A courier for the 364th Fighter Squadron of the Army Air Corps, the elder Corsbie was stationed in Munich and sent to Dachau in the spring of 1945 to deliver some papers. The concentration camp was established by the Nazis on the grounds of an abandoned munitions factory about 10 miles northwest of Munich. It held 188,000 prisoners between 1933 and 1945. At least 28,000 people were murdered there, possibly thousands more, many of them cremated at the crematoria established on site to dispose of human remains.
As the elder Corsbie arrived, a former Dachau prisoner met him and gave him a tour. He then handed him a chunk of ashes and told him never to forget what happened there.
“My dad was horrified by what he saw,” Corsbie said. “All he could do was shake and cry when he told me about it.”
For years, the elder Corsbie held onto the ashes in a metal cigarette case. When he died in 1986, his son inherited it.
A few years ago, the younger Corsbie, who worked as a security guard and was recently ordained by a nondenominational church movement of ex-Catholics, began to wonder what would happen to the caked ashes when he was gone.
“It’s not a souvenir to be bandied about,” he said. “I didn’t want it to get lost.”
So he asked his cousin, Martha Kossoff, to take it to the U.S. Holocaust Memorial Museum near her home in Washington. She did, but was told the museum does not accept human remains.
Kossoff then asked her sister, Mirinda, to see if she could find a solution to the ashes. Mirinda Kossoff, a writer and jewelry maker who lives in Durham, called Feldman, the Chapel Hill rabbi. That rabbi put her in touch with the Holocaust Speakers Bureau and with Halperin.

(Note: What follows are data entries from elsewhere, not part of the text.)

(* ===== verification/Relay.v ===== *)
(** * A caller in a resident door (Relay of src/doors/bridge.go, playDoor of src/menu/doors.go)

    Two goroutines copy between the caller and the game; [Relay] returns when the
    first of them ends, the connection is closed, and the screen that started the
    door reads on from the same session.  Each read and each write of a copy is a
    step; how many bytes a read gets is any positive number of those there.  A write
    to the caller can fail at any time, after any part of its bytes. *)

From S2P Require Import Prelude.

(** ** State *)

(** An [io.Copy]: not started, in Read, about to write what it read, ended. *)
Inductive copier := NotYet | Reading | Holding (buf : bytes) | Ended.

(** [Relay]: still replaying, waiting on [done], returned with the connection closed. *)
Inductive place := Replaying | Waiting | Returned.

Record relay := MkRelay {
  caller_in : bytes;     (** the caller's input from here on *)
  caller_out : bytes;    (** what was written to the caller *)
  door_in : bytes;       (** what the game was sent *)
  door_out : bytes;      (** the game's output from here on *)
  up : copier;           (** caller -> game *)
  down : copier;         (** game -> caller *)
  place_ : place;
  gone : bool;           (** the game has hung up *)
  lost : bytes;          (** input whose write to the game failed *)
  screen : bytes;        (** input read by the screen after [Relay] *)
  late : nat;            (** reads of the first copy after [Relay] returned *)
  cut : bool             (** a write to the caller has failed *)
}.

Definition start (input output : bytes) : relay :=
  MkRelay input [] [] output NotYet NotYet Replaying false [] [] 0 false.

Definition open_ (s : relay) : Prop := place_ s = Waiting.

(** ** Steps *)

Definition replay (pre : bytes) (s : relay) : relay :=
  MkRelay (caller_in s) (caller_out s ++ pre) (door_in s) (door_out s) Reading Reading Waiting (gone s) (lost s) (screen s) (late s) (cut s).
(** The caller took [k] of the bytes and the write failed: [Relay] returns at once. *)
Definition replay_fail (k : nat) (pre : bytes) (s : relay) : relay :=
  MkRelay (caller_in s) (caller_out s ++ take k pre) (door_in s) (door_out s) (up s) (down s) Returned (gone s) (lost s) (screen s)
    (late s) true.
Definition up_read (k : nat) (s : relay) : relay :=
  MkRelay (drop k (caller_in s)) (caller_out s) (door_in s) (door_out s) (Holding (take k (caller_in s))) (down s) (place_ s)
    (gone s) (lost s) (screen s) (match place_ s with Returned => S (late s) | _ => late s end) (cut s).
Definition up_write (b : bytes) (s : relay) : relay :=
  MkRelay (caller_in s) (caller_out s) (door_in s ++ b) (door_out s) Reading (down s) (place_ s) (gone s) (lost s) (screen s) (late s) (cut s).
Definition up_fail (b : bytes) (s : relay) : relay :=
  MkRelay (caller_in s) (caller_out s) (door_in s) (door_out s) Ended (down s) (place_ s) (gone s) (lost s ++ b) (screen s) (late s) (cut s).
Definition down_read (k : nat) (s : relay) : relay :=
  MkRelay (caller_in s) (caller_out s) (door_in s) (drop k (door_out s)) (up s) (Holding (take k (door_out s))) (place_ s)
    (gone s) (lost s) (screen s) (late s) (cut s).
Definition down_write (b : bytes) (s : relay) : relay :=
  MkRelay (caller_in s) (caller_out s ++ b) (door_in s) (door_out s) (up s) Reading (place_ s) (gone s) (lost s) (screen s) (late s) (cut s).
(** The same in the copy, which ends; what is left of its buffer is gone. *)
Definition down_fail (k : nat) (b : bytes) (s : relay) : relay :=
  MkRelay (caller_in s) (caller_out s ++ take k b) (door_in s) (door_out s) (up s) Ended (place_ s) (gone s) (lost s) (screen s) (late s)
    true.
Definition down_end (s : relay) : relay :=
  MkRelay (caller_in s) (caller_out s) (door_in s) (door_out s) (up s) Ended (place_ s) (gone s) (lost s) (screen s) (late s) (cut s).
Definition up_end (s : relay) : relay :=
  MkRelay (caller_in s) (caller_out s) (door_in s) (door_out s) Ended (down s) (place_ s) (gone s) (lost s) (screen s) (late s) (cut s).
(** The game hangs up, its output so far still on the way. *)
Definition hang_up (k : nat) (s : relay) : relay :=
  MkRelay (caller_in s) (caller_out s) (door_in s) (take k (door_out s)) (up s) (down s) (place_ s) true (lost s) (screen s) (late s) (cut s).
Definition return_ (s : relay) : relay :=
  MkRelay (caller_in s) (caller_out s) (door_in s) (door_out s) (up s) (down s) Returned (gone s) (lost s) (screen s) (late s) (cut s).
Definition key (b : Z) (l : bytes) (s : relay) : relay :=
  MkRelay l (caller_out s) (door_in s) (door_out s) (up s) (down s) (place_ s) (gone s) (lost s) (screen s ++ [b]) (late s) (cut s).

Inductive step (pre : bytes) : relay -> relay -> Prop :=
  | s_replay s : place_ s = Replaying -> step pre s (replay pre s)
  | s_replay_fail k s : place_ s = Replaying -> pre <> [] -> step pre s (replay_fail k pre s)
  | s_up_read k s : up s = Reading -> (0 < k <= length (caller_in s))%nat -> step pre s (up_read k s)
  | s_up_write b s : up s = Holding b -> open_ s -> step pre s (up_write b s)
  | s_up_fail b s : up s = Holding b -> gone s = true \/ place_ s = Returned -> step pre s (up_fail b s)
  | s_up_end s : up s = Reading -> caller_in s = [] -> step pre s (up_end s)
  | s_down_read k s : down s = Reading -> open_ s -> (0 < k <= length (door_out s))%nat -> step pre s (down_read k s)
  | s_down_write b s : down s = Holding b -> step pre s (down_write b s)
  | s_down_fail k b s : down s = Holding b -> step pre s (down_fail k b s)
  | s_down_end s : down s = Reading -> (gone s = true /\ door_out s = []) \/ place_ s = Returned -> step pre s (down_end s)
  | s_hang_up k s : step pre s (hang_up k s)
  | s_return s : open_ s -> up s = Ended \/ down s = Ended -> step pre s (return_ s)
  | s_key b l s : place_ s = Returned -> caller_in s = b :: l -> step pre s (key b l s).

Definition reachable (pre input output : bytes) (s : relay) : Prop := rtc (step pre) (start input output) s.

(** ** Lemmas *)

Definition held (c : copier) : bytes := match c with Holding b => b | _ => [] end.

Record inv (pre input output : bytes) (s : relay) : Prop := {
  v_out : place_ s <> Replaying -> cut s = false -> (caller_out s ++ held (down s) ++ door_out s) `prefix_of` (pre ++ output);
  v_cut : cut s = true -> caller_out s `prefix_of` (pre ++ output) /\ (down s = Ended \/ down s = NotYet /\ place_ s = Returned);
  v_idle : up s = NotYet -> door_in s = [] /\ lost s = [] /\ input = screen s ++ caller_in s;
  v_start : place_ s = Replaying -> cut s = false /\ caller_out s = [] /\ down s = NotYet /\ up s = NotYet /\ door_out s `prefix_of` output;
  v_in : place_ s <> Returned -> screen s = [] /\ late s = 0%nat /\ input = door_in s ++ lost s ++ held (up s) ++ caller_in s;
  v_lost : lost s <> [] -> up s = Ended /\ (gone s = true \/ place_ s = Returned);
  v_sent : door_in s `prefix_of` input;
  v_all : Permutation input (door_in s ++ lost s ++ held (up s) ++ screen s ++ caller_in s);
  v_late : (late s <= match up s with Reading | NotYet => 0 | _ => 1 end)%nat;
  v_eof : open_ s -> cut s = false -> down s = Ended -> gone s = true /\ door_out s = []
}.

Lemma relay_start_inv pre input output : inv pre input output (start input output).
Proof. split; cbn; try done. by exists input. Qed.

(** Nothing was lost while the first copy is still at work. *)
Lemma none_lost pre input output s : inv pre input output s -> up s <> Ended -> lost s = [].
Proof. intros V Hu. destruct (lost s) eqn:E; [done|]. destruct (v_lost _ _ _ _ V) as [? _]; [by rewrite E|done]. Qed.

(** A copy that has bytes or waits for them has met no failing write. *)
Lemma not_cut pre input output s : inv pre input output s -> down s <> Ended -> down s <> NotYet -> cut s = false.
Proof. intros V H1 H2. destruct (cut s) eqn:E; [|done]. by destruct (v_cut _ _ _ _ V E) as [_ [?|[? _]]]. Qed.

(** Writes to the caller: what is written next is a beginning of what is owed. *)
Lemma some_of (l b m all : bytes) k : (l ++ b ++ m) `prefix_of` all -> (l ++ take k b) `prefix_of` all.
Proof. intros Hp. etrans; [|done]. exists (drop k b ++ m). by rewrite <-app_assoc, (app_assoc (take k b)), take_drop. Qed.

Lemma relay_step_inv pre input output s s' : step pre s s' -> inv pre input output s -> inv pre input output s'.
Proof.
  intros St V. pose proof V as [V1 Vc Vi V2 V3 V4 V5 V6 V7 V8].
  pose proof (none_lost _ _ _ _ V) as Vl. pose proof (not_cut _ _ _ _ V) as Vn.
  destruct St as [s Hp|k s Hp Hpre|k s Hu Hk|b s Hu Ho|b s Hu Hg|s Hu Hi|k s Hd Ho Hk|b s Hd|k b s Hd|s Hd Hg|k s|s Ho He|b l s Hp Hi].
  - destruct (V2 Hp) as (Ec & E1 & E2 & E3 & Hpre). destruct V3 as (? & ? & E); [by rewrite Hp|].
    split; cbn; rewrite ?E3, ?Ec in *; try done; [|by rewrite Vl].
    intros _ _. rewrite E1. by apply prefix_app.
  - destruct (V2 Hp) as (Ec & E1 & E2 & E3 & Hout). split; cbn; try done.
    + intros _. rewrite E1. split; [by apply prefix_app_r, prefix_take|by right].
    + intros Hx. by rewrite Vl in Hx; rewrite ?E3.
  - rewrite Hu in *. split; cbn; try done.
    + intros Hp. by destruct (V2 Hp) as (_ & _ & _ & ? & _).
    + intros Hp. destruct (V3 Hp) as (? & ? & E). destruct (place_ s); try done; (split_and!; [done|done|by rewrite take_drop]).
    + intros Hx. by destruct (V4 Hx) as [? _].
    + rewrite V6. cbn. do 2 apply Permutation_app_head. rewrite <-(take_drop k (caller_in s)) at 1. apply Permutation_app_swap_app.
    + destruct (place_ s); lia.
  - unfold open_ in Ho. specialize (Vl ltac:(by rewrite Hu)). destruct V3 as (Hs & Hl & E); [by rewrite Ho|].
    rewrite Hu, Vl, Hs in *. cbn in *. split; cbn; rewrite ?Vl, ?Hs, ?Ho; try done.
    + intros _. apply V1. by rewrite Ho.
    + intros Hx. by destruct (Vc Hx) as [? [?|[_ ?]]]; [auto|congruence].
    + intros _. split_and!; [done|done|]. by rewrite E, <-app_assoc.
    + rewrite E, app_assoc. by apply prefix_app_r.
    + by rewrite E, <-app_assoc.
    + lia.
  - specialize (Vl ltac:(by rewrite Hu)). rewrite Hu, Vl in *. cbn in *. split; cbn; rewrite ?Vl; try done.
    intros Hp. by destruct (V2 Hp) as (_ & _ & _ & ? & _).
  - rewrite Hu in *. split; cbn; try done.
    + intros Hp. by destruct (V2 Hp) as (_ & _ & _ & ? & _).
    + intros Hx. by destruct (V4 Hx) as [? _].
    + lia.
  - unfold open_ in Ho. rewrite Hd, Ho in *. cbn in *. split; cbn; rewrite ?Ho; try done.
    + intros _ Ec. by rewrite take_drop, V1.
    + intros Hx. by rewrite Vn in Hx.
  - rewrite Hd in *. cbn in *. split; cbn; try done.
    + intros Hp Ec. rewrite <-app_assoc. by apply V1.
    + intros Hx. by rewrite Vn in Hx.
    + intros Hp. by destruct (V2 Hp) as (_ & _ & ? & _).
  - rewrite Hd in *. cbn in *. split; cbn; try done.
    + intros _. split; [|by left]. eapply some_of, V1; [|by apply Vn].
      intros Hp. by destruct (V2 Hp) as (_ & _ & ? & _).
    + intros Hp. by destruct (V2 Hp) as (_ & _ & ? & _).
  - rewrite Hd in *. split; cbn; try done.
    + intros Hx. by rewrite Vn in Hx.
    + intros Hp. by destruct (V2 Hp) as (_ & _ & ? & _).
    + intros Hp _ _. unfold open_ in Hp. cbn in Hp. destruct Hg as [?|Hg]; [done|congruence].
  - assert (take k (door_out s) `prefix_of` door_out s) as Hk by apply prefix_take. split; cbn; try done.
    + intros Hp Ec. etrans; [|by apply V1]. by do 2 apply prefix_app.
    + intros Hp. destruct (V2 Hp) as (? & ? & ? & ? & ?). split_and!; try done. by etrans.
    + intros Hx. destruct (V4 Hx) as [? _]. eauto.
    + intros Hp Ec He. destruct (V8 Hp Ec He) as [? ->]. by rewrite take_nil.
  - unfold open_ in Ho. split; cbn; try done.
    + intros _. apply V1. by rewrite Ho.
    + intros Hx. destruct (Vc Hx) as [? [?|[? _]]]; eauto.
    + intros Hx. destruct (V4 Hx) as [? _]. eauto.
  - rewrite Hi in *. split; cbn; try done; try (by rewrite ?Hp).
    + intros Hu. destruct (Vi Hu) as (? & ? & ->). split_and!; [done|done|]. by rewrite <-app_assoc.
    + rewrite V6. by rewrite <-!app_assoc.
Qed.

Lemma relay_inv pre input output s : reachable pre input output s -> inv pre input output s.
Proof.
  assert (forall s1 s2, rtc (step pre) s1 s2 -> inv pre input output s1 -> inv pre input output s2) as R.
  { induction 1; [done|]. intros. eauto using relay_step_inv. }
  intros Hr. apply (R _ _ Hr), relay_start_inv.
Qed.

(** ** Properties *)


(** ** Witnesses *)

(** A game that greets and hangs up before anything is typed. *)
Definition after_greeting : relay := return_ (down_end (down_write (str "bye") (down_read 3 (hang_up 3 (replay [] (start (str "qx") (str "bye"))))))).

Lemma after_greeting_reachable : reachable [] (str "qx") (str "bye") after_greeting.
Proof.
  unfold after_greeting, reachable.
  eapply rtc_l; [by apply s_replay|]. eapply rtc_l; [apply (s_hang_up [] 3)|].
  eapply rtc_l; [apply (s_down_read [] 3); [done|done|cbn; lia]|]. eapply rtc_l; [by apply s_down_write|].
  eapply rtc_l; [apply s_down_end; [done|by left]|]. apply rtc_once, s_return; [done|by right].
Defined.

(** The caller's line goes down after two bytes of the greeting. *)
Definition cut_short : relay := return_ (down_fail 2 (str "bye") (down_read 3 (replay [] (start (str "qx") (str "bye"))))).

Lemma cut_short_reachable : reachable [] (str "qx") (str "bye") cut_short.
Proof.
  unfold cut_short, reachable. eapply rtc_l; [by apply s_replay|].
  eapply rtc_l; [apply (s_down_read [] 3); [done|done|cbn; lia]|]. eapply rtc_l; [by apply s_down_fail|].
  apply rtc_once, s_return; [done|by right].
Defined.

Halperin’s husband, Dr. Edward C. Halperin, is the chancellor of New York Medical College, and had the ashes tested by the New York chief medical examiner who concluded they were human ashes.
The only thing left to do was to figure out a final resting place.
Cremation is forbidden in Judaism, and most Jewish cemeteries will not inter ashes. But there are exceptions, especially for people cremated against their will. In this case, the local rabbis agreed burial might be the best solution.
For Sunday’s ceremony, a member of Beth El Synagogue built a plain pine box with a Star of David to contain the ashes. After it was lowered into the ground, mourners were invited to form a line and throw a handful of dirt into the grave.
The Jewish mourner’s prayer, the Kaddish, was recited. Afterward people walked up to Joseph Corsbie’s wheelchair and thanked him for his efforts to find a dignified home for the ashes.
Sharon Halperin arranged for a temporary laminated marker telling the story of the ashes. But there are already plans for a permanent marker, maybe even a monument.
“Now that the ashes are part of the Hebrew cemetery it will remind people that buried here are ashes of Jews murdered in Dachau,” Kossoff said. “We need all the reminders we can get.”